Treatment of renal Na,K-ATPase with N-acetylimidazole (NAI) results in loss of Na,K-ATPase activity. The inactivation kinetics can be described by a model in which two classes of sites are acetylated by NAI. The class I sites are rapidly reacting, the acetylation is prevented by the presence of ATP (K0.5 congruent to 8 microM), and the inactivation is reversed by incubation with hydroxylamine. These data suggest that the class I sites are tyrosine residues at the ATP binding site. The second class of sites are more slowly reacting, not protected by ATP, nor reversed by hydroxylamine treatment. These are probably lysine residues elsewhere in the protein. The associated K-stimulated p-nitrophenylphosphatase activity is inactivated by acetylation of the class II sites only; thus the tyrosine residues associated with ATP binding to the catalytic center are not essential for phosphatase activity. Inactivated enzyme no longer has high-affinity ATP binding associated with the catalytic site, although low-affinity ATP effects (inhibition of phosphatase and deocclusion of Rb) are still present. The inactivated enzyme can still be phosphorylated by Pi, occlude Rb+ ions, and undergo the major conformational transitions between the E1 Na and E2 K forms of the enzyme. Thus acetylation of the Na,K-ATPase by NAI inhibits high-affinity ATP binding to the catalytic center and produces inactivation.

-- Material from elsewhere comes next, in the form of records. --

(* ===== verification/Bytes.v ===== *)
(** * Byte strings

    Rust's [Vec<u8>], [&[u8]], [String] and [&str] as [list byte]. A [String] is a byte
    string for which [utf8_valid] holds; the constructors of the modelled code that take
    strings from bytes test it exactly where the source calls [from_utf8]. *)

From Stdlib Require Import ZArith Lia String Strings.Byte.
From stdpp Require Import base gmap countable list.
From S2P Require Import Prelude BTree.

Abbreviation bytes := (list byte).

#[export] Instance byte_eq_dec' : EqDecision byte := Byte.byte_eq_dec.

#[export] Program Instance byte_countable : Countable byte :=
  inj_countable Byte.to_N Byte.of_N _.
Next Obligation. intros []; reflexivity. Qed.

Definition Z_of_byte (b : byte) : Z := Z.of_N (Byte.to_N b).
Definition byte_of_Z (z : Z) : byte := default x00 (Byte.of_N (Z.to_N (z mod 256))).

Lemma Z_of_byte_range b : (0 ≤ Z_of_byte b < 256)%Z.
Proof. destruct b; vm_compute; split; congruence. Qed.

Lemma byte_of_Z_of_byte b : byte_of_Z (Z_of_byte b) = b.
Proof. destruct b; reflexivity. Qed.

Lemma Z_of_byte_inj a b : Z_of_byte a = Z_of_byte b → a = b.
Proof. intros Hab. by rewrite <-(byte_of_Z_of_byte a), Hab, byte_of_Z_of_byte. Qed.

Lemma Z_of_byte_of_Z z : Z_of_byte (byte_of_Z z) = (z mod 256)%Z.
Proof.
  unfold byte_of_Z, Z_of_byte.
  assert (0 ≤ z mod 256 < 256)%Z as Hz by (apply Z.mod_pos_bound; lia).
  destruct (Byte.of_N (Z.to_N (z mod 256))) as [b|] eqn:E; simpl.
  - apply Byte.to_of_N in E. rewrite E. lia.
  - apply Byte.of_N_None_iff in E. lia.
Qed.

(** [u8: Ord] and, through [list_ord], the bytewise order of slices and strings. *)
#[export] Instance byte_ord : Ord byte := ord_via Z_of_byte Z_of_byte_inj.

(** A string or byte-string literal. *)
Definition B (s : string) : bytes := String.list_byte_of_string s.
#[global] Arguments B : simpl never.

(** ** Big-endian [u32] *)
Definition u32_max : Z := 4294967295.

Definition u32_to_be_bytes (n : Z) : bytes :=
  [byte_of_Z (Z.shiftr n 24); byte_of_Z (Z.shiftr n 16);
   byte_of_Z (Z.shiftr n 8); byte_of_Z n].

Definition u32_from_be_bytes (bs : bytes) : Z :=
  fold_left (λ acc b, Z.lor (Z.shiftl acc 8) (Z_of_byte b)) bs 0%Z.

#[global] Arguments u32_to_be_bytes : simpl never.
#[global] Arguments u32_from_be_bytes : simpl never.
#[global] Arguments byte_of_Z : simpl never.
#[global] Arguments Z_of_byte : simpl never.

Lemma lor_shiftl_byte a b :
  (0 ≤ a)%Z → Z.lor (Z.shiftl a 8) (Z_of_byte b) = (a * 256 + Z_of_byte b)%Z.
Proof.
  intros Ha. pose proof (Z_of_byte_range b).
  assert (Z.land (Z.shiftl a 8) (Z_of_byte b) = 0)%Z as Hland.
  { apply Z.bits_inj'. intros i Hi. rewrite Z.land_spec, Z.bits_0.
    destruct (decide (i < 8)%Z).
    - by rewrite Z.shiftl_spec_low by lia.
    - rewrite (Z.bits_above_log2 (Z_of_byte b) i), andb_false_r; [done|lia|].
      destruct (decide (Z_of_byte b = 0%Z)) as [->|]; [simpl; lia|].
      apply Z.log2_lt_pow2; [lia|]. apply Z.lt_le_trans with (2 ^ 8)%Z; [lia|].
      apply Z.pow_le_mono_r; lia. }
  rewrite <-Z.lxor_lor, <-Z.add_nocarry_lxor by done.
  rewrite Z.shiftl_mul_pow2 by lia. lia.
Qed.

Lemma u32_from_be_bytes_4 a b c d :
  u32_from_be_bytes [a; b; c; d] =
    (Z_of_byte a * 16777216 + Z_of_byte b * 65536 + Z_of_byte c * 256 + Z_of_byte d)%Z.
Proof.
  unfold u32_from_be_bytes; cbn [fold_left].
  pose proof (Z_of_byte_range a); pose proof (Z_of_byte_range b);
  pose proof (Z_of_byte_range c); pose proof (Z_of_byte_range d).
  rewrite (lor_shiftl_byte 0 a) by lia. rewrite (lor_shiftl_byte _ b) by lia.
  rewrite (lor_shiftl_byte _ c) by lia. rewrite (lor_shiftl_byte _ d) by lia. lia.
Qed.

Lemma length_u32_to_be_bytes n : length (u32_to_be_bytes n) = 4.
Proof. done. Qed.

Lemma u32_be_roundtrip n : (0 ≤ n ≤ u32_max)%Z → u32_from_be_bytes (u32_to_be_bytes n) = n.
Proof.
  unfold u32_max. intros Hn. unfold u32_to_be_bytes. rewrite u32_from_be_bytes_4.
  rewrite !Z_of_byte_of_Z, !Z.shiftr_div_pow2 by lia.
  change (2 ^ 24)%Z with 16777216%Z. change (2 ^ 16)%Z with 65536%Z. change (2 ^ 8)%Z with 256%Z.
  Z.div_mod_to_equations. lia.
Qed.

Lemma u32_from_be_range bs : length bs = 4 → (0 ≤ u32_from_be_bytes bs ≤ u32_max)%Z.
Proof.
  destruct bs as [|a [|b [|c [|d [|]]]]]; try done. intros _. rewrite u32_from_be_bytes_4.
  pose proof (Z_of_byte_range a); pose proof (Z_of_byte_range b);
  pose proof (Z_of_byte_range c); pose proof (Z_of_byte_range d). unfold u32_max. lia.
Qed.

Lemma byte_of_Z_add_mul k b : byte_of_Z (k * 256 + Z_of_byte b) = b.
Proof.
  apply Z_of_byte_inj. rewrite Z_of_byte_of_Z. pose proof (Z_of_byte_range b).
  rewrite Z.add_comm, Z.mod_add by lia. by apply Z.mod_small.
Qed.

Lemma u32_to_from_be bs : length bs = 4 → u32_to_be_bytes (u32_from_be_bytes bs) = bs.
Proof.
  destruct bs as [|a [|b [|c [|d [|]]]]]; try done. intros _. rewrite u32_from_be_bytes_4.
  unfold u32_to_be_bytes. rewrite !Z.shiftr_div_pow2 by lia.
  change (2 ^ 24)%Z with 16777216%Z. change (2 ^ 16)%Z with 65536%Z. change (2 ^ 8)%Z with 256%Z.
  pose proof (Z_of_byte_range a); pose proof (Z_of_byte_range b);
  pose proof (Z_of_byte_range c); pose proof (Z_of_byte_range d).
  set (za := Z_of_byte a) in *; set (zb := Z_of_byte b) in *;
  set (zc := Z_of_byte c) in *; set (zd := Z_of_byte d) in *.
  repeat f_equal.
  - rewrite <-(byte_of_Z_add_mul 0 a). f_equal. fold za. Z.div_mod_to_equations. lia.
  - rewrite <-(byte_of_Z_add_mul za b). f_equal. fold zb. Z.div_mod_to_equations. lia.
  - rewrite <-(byte_of_Z_add_mul (za * 256 + zb) c). f_equal. fold zc.
    Z.div_mod_to_equations. lia.
  - rewrite <-(byte_of_Z_add_mul (za * 65536 + zb * 256 + zc) d). f_equal. fold zd. lia.
Qed.

(** Big-endian encoding preserves order, and a longer tail is only compared on a tie. *)
Lemma cmp_app_length (a b r s : bytes) : length a = length b →
  cmp (a ++ r) (b ++ s) = match cmp a b with Eq => cmp r s | o => o end.
Proof.
  revert b. induction a as [|x a IH]; intros [|y b] Hl; try done.
  injection Hl as Hl. change (cmp ((x :: a) ++ r) ((y :: b) ++ s)) with
    (match cmp x y with Eq => cmp (a ++ r) (b ++ s) | o => o end).
  change (cmp (x :: a) (y :: b)) with (match cmp x y with Eq => cmp a b | o => o end).
  destruct (cmp x y); [by apply IH|done..].
Qed.

Lemma cmp_be_bytes a b c d a' b' c' d' :
  cmp [a; b; c; d] [a'; b'; c'; d'] =
  Z.compare (u32_from_be_bytes [a; b; c; d]) (u32_from_be_bytes [a'; b'; c'; d']).
Proof.
  rewrite !u32_from_be_bytes_4.
  change (cmp [a; b; c; d] [a'; b'; c'; d']) with
    (match Z.compare (Z_of_byte a) (Z_of_byte a') with Eq =>
     match Z.compare (Z_of_byte b) (Z_of_byte b') with Eq =>
     match Z.compare (Z_of_byte c) (Z_of_byte c') with Eq =>
     match Z.compare (Z_of_byte d) (Z_of_byte d') with Eq => Eq | o => o end
     | o => o end | o => o end | o => o end).
  pose proof (Z_of_byte_range a); pose proof (Z_of_byte_range b);
  pose proof (Z_of_byte_range c); pose proof (Z_of_byte_range d);
  pose proof (Z_of_byte_range a'); pose proof (Z_of_byte_range b');
  pose proof (Z_of_byte_range c'); pose proof (Z_of_byte_range d').
  symmetry.
  destruct (Z.compare_spec (Z_of_byte a) (Z_of_byte a')); [|apply Z.compare_lt_iff; lia|apply Z.compare_gt_iff; lia].
  destruct (Z.compare_spec (Z_of_byte b) (Z_of_byte b')); [|apply Z.compare_lt_iff; lia|apply Z.compare_gt_iff; lia].
  destruct (Z.compare_spec (Z_of_byte c) (Z_of_byte c')); [|apply Z.compare_lt_iff; lia|apply Z.compare_gt_iff; lia].
  destruct (Z.compare_spec (Z_of_byte d) (Z_of_byte d'));
    [apply Z.compare_eq_iff; lia|apply Z.compare_lt_iff; lia|apply Z.compare_gt_iff; lia].
Qed.

Lemma cmp_u32_be n m : (0 ≤ n ≤ u32_max)%Z → (0 ≤ m ≤ u32_max)%Z →
  cmp (u32_to_be_bytes n) (u32_to_be_bytes m) = Z.compare n m.
Proof.
  intros Hn Hm. rewrite <-(u32_be_roundtrip n Hn) at 2. rewrite <-(u32_be_roundtrip m Hm) at 2.
  apply cmp_be_bytes.
Qed.

(** ** Prefixes, suffixes and splitting *)
Fixpoint strip_prefix (p s : bytes) : option bytes :=
  match p, s with
  | [], _ => Some s
  | x :: p', y :: s' => if decide (x = y) then strip_prefix p' s' else None
  | _ :: _, [] => None
  end.

Definition starts_with (p s : bytes) : bool :=
  match strip_prefix p s with Some _ => true | None => false end.

Definition strip_suffix (p s : bytes) : option bytes :=
  match strip_prefix (rev p) (rev s) with Some r => Some (rev r) | None => None end.

Lemma strip_prefix_Some p s r : strip_prefix p s = Some r ↔ s = p ++ r.
Proof.
  revert s. induction p as [|x p IH]; intros [|y s]; simpl; [naive_solver..|].
  case_decide; [subst; rewrite IH|]; naive_solver.
Qed.

Lemma strip_prefix_app p r : strip_prefix p (p ++ r) = Some r.
Proof. by apply strip_prefix_Some. Qed.

Lemma starts_with_true p s : starts_with p s = true ↔ ∃ r, s = p ++ r.
Proof.
  unfold starts_with. destruct (strip_prefix p s) as [r|] eqn:E.
  - apply strip_prefix_Some in E. naive_solver.
  - split; [done|]. intros [r ->]. by rewrite strip_prefix_app in E.
Qed.

Lemma strip_suffix_Some p s r : strip_suffix p s = Some r ↔ s = r ++ p.
Proof.
  unfold strip_suffix. destruct (strip_prefix (rev p) (rev s)) as [t|] eqn:E.
  - apply strip_prefix_Some in E. apply (f_equal (@rev byte)) in E.
    rewrite rev_app_distr, !rev_involutive in E. subst s. split.
    + by intros [= <-].
    + intros Hs. f_equal. by apply app_inv_tail in Hs.
  - split; [done|]. intros ->. rewrite rev_app_distr, strip_prefix_app in E. done.
Qed.

(** [str::split_once(c)] for an ASCII delimiter. *)
Fixpoint split_once (c : byte) (s : bytes) : option (bytes * bytes) :=
  match s with
  | [] => None
  | x :: s' => if decide (x = c) then Some ([], s')
               else match split_once c s' with
                    | Some (a, b) => Some (x :: a, b)
                    | None => None
                    end
  end.

Lemma split_once_app c a b : c ∉ a → split_once c (a ++ c :: b) = Some (a, b).
Proof.
  induction a as [|x a IH]; simpl; intros Hc.
  - by rewrite decide_True.
  - rewrite decide_False by (intros ->; apply Hc; left).
    rewrite IH; [done|]. intros ?. apply Hc. by right.
Qed.

Lemma split_once_Some c s a b : split_once c s = Some (a, b) → s = a ++ c :: b ∧ c ∉ a.
Proof.
  revert a. induction s as [|x s IH]; intros a; simpl; [done|].
  case_decide; [intros [= <- <-]; subst; split; [done|apply not_elem_of_nil]|].
  destruct (split_once c s) as [[a' b']|]; [|done]. intros [= <- <-].
  destruct (IH a' eq_refl) as [-> ?]. split; [done|]. rewrite elem_of_cons. naive_solver.
Qed.

(** [str::lines]: cut after every LF, then drop the LF and one CR before it. A last line
    without LF is kept as it is. *)
Definition LF : byte := x0a.
Definition CR : byte := x0d.

Fixpoint split_inclusive (c : byte) (s : bytes) : list bytes :=
  match s with
  | [] => []
  | x :: s' => if decide (x = c) then [x] :: split_inclusive c s'
               else match split_inclusive c s' with
                    | [] => [[x]]
                    | l :: ls => (x :: l) :: ls
                    end
  end.

Definition strip_line_end (l : bytes) : bytes :=
  match strip_suffix [LF] l with
  | None => l
  | Some l' => default l' (strip_suffix [CR] l')
  end.

Definition lines (s : bytes) : list bytes := strip_line_end <$> split_inclusive LF s.

Lemma split_inclusive_app c a s :
  c ∉ a → split_inclusive c (a ++ c :: s) = (a ++ [c]) :: split_inclusive c s.
Proof.
  induction a as [|x a IH]; simpl; intros Hc.
  - by rewrite decide_True.
  - rewrite decide_False by (intros ->; apply Hc; left).
    rewrite IH; [done|]. intros ?. apply Hc. by right.
Qed.

(** A line that holds neither LF nor CR is read back as it was written. *)
Lemma lines_cons a s : LF ∉ a → CR ∉ a → lines (a ++ LF :: s) = a :: lines s.
Proof.
  intros Hlf Hcr. unfold lines. rewrite split_inclusive_app by done. csimpl. f_equal.
  unfold strip_line_end. rewrite (proj2 (strip_suffix_Some [LF] _ a)) by done.
  destruct (strip_suffix [CR] a) as [r|] eqn:E; [|done].
  apply strip_suffix_Some in E. subst a. exfalso. apply Hcr. set_solver.
Qed.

用N-乙酰咪唑(NAI)处理肾钠钾ATP酶会导致钠钾ATP酶活性丧失。失活动力学可用一个模型来描述,即两类位点被NAI乙酰化。I类位点反应迅速,ATP的存在可阻止乙酰化(K0.5约为8 microM),用羟胺孵育可使失活逆转。这些数据表明I类位点是ATP结合位点处的酪氨酸残基。第二类位点反应较慢,不受ATP保护,也不能通过羟胺处理逆转。这些可能是蛋白质其他部位的赖氨酸残基。相关的钾刺激对硝基苯磷酸酶活性仅通过II类位点的乙酰化而失活;因此,与ATP结合到催化中心相关的酪氨酸残基对磷酸酶活性不是必需的。失活的酶不再具有与催化位点相关的高亲和力ATP结合,尽管低亲和力ATP效应(磷酸酶抑制和铷去封闭)仍然存在。失活的酶仍可被磷酸根磷酸化,封闭铷离子,并在酶的E1钠和E2钾形式之间经历主要构象转变。因此,NAI对钠钾ATP酶的乙酰化抑制了高亲和力ATP与催化中心的结合并导致失活。